## Task prompt
Where a line below holds the string "Outcome", count it; then give the total without any other words.

(Collected data entries)
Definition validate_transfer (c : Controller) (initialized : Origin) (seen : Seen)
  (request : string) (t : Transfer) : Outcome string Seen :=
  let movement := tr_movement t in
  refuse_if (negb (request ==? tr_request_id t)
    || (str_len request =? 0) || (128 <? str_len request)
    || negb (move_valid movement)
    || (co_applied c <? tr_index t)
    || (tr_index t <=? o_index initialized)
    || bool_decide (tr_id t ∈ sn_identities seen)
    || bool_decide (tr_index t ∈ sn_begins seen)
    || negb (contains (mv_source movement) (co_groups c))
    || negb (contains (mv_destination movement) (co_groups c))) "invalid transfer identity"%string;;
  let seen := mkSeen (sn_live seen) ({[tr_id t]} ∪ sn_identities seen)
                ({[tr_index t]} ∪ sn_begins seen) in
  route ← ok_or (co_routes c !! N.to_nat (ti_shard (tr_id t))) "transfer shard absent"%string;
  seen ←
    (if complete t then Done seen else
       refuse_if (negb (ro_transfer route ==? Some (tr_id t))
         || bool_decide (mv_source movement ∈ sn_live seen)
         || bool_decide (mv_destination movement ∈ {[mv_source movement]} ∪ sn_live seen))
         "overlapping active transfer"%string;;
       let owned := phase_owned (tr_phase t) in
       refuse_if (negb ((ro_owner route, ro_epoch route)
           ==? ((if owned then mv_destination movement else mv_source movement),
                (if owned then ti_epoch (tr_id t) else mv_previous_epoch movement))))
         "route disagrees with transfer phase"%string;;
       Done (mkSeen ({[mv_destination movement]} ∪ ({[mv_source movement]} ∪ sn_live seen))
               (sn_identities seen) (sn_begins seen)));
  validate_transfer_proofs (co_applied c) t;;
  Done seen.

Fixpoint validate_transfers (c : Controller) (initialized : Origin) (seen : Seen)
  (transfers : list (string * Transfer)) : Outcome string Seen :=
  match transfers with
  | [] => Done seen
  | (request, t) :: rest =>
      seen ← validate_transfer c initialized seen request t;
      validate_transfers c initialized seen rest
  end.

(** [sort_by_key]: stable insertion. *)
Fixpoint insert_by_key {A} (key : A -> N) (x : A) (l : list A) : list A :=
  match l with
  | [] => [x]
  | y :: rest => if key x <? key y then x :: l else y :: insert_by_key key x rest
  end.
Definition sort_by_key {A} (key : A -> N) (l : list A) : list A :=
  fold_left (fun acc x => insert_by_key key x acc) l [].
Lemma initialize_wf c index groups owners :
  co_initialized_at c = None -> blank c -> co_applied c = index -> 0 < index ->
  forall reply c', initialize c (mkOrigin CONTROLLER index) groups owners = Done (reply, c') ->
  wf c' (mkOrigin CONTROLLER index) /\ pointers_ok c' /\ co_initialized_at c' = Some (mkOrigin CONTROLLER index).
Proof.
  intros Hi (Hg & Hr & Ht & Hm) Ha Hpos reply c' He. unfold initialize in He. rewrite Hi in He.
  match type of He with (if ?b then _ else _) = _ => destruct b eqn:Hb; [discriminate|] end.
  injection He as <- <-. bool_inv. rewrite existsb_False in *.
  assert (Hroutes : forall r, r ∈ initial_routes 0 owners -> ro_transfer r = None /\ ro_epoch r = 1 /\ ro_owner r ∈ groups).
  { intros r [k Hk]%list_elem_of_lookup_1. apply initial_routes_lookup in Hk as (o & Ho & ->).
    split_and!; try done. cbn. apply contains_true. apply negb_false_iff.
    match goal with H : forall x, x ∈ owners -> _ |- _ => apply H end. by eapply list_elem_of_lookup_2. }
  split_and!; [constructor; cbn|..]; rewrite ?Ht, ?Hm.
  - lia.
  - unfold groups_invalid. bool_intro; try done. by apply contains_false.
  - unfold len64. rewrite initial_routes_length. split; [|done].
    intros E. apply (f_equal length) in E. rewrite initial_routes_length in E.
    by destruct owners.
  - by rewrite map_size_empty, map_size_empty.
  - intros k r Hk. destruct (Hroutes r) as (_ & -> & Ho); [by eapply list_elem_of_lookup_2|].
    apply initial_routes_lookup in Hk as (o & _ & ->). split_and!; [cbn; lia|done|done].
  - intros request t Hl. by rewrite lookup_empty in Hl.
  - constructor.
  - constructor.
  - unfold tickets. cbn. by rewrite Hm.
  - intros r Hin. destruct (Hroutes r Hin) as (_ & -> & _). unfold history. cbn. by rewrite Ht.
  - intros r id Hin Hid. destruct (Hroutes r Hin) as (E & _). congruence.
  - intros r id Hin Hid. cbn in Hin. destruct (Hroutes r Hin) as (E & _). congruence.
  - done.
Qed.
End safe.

## Exercise response
2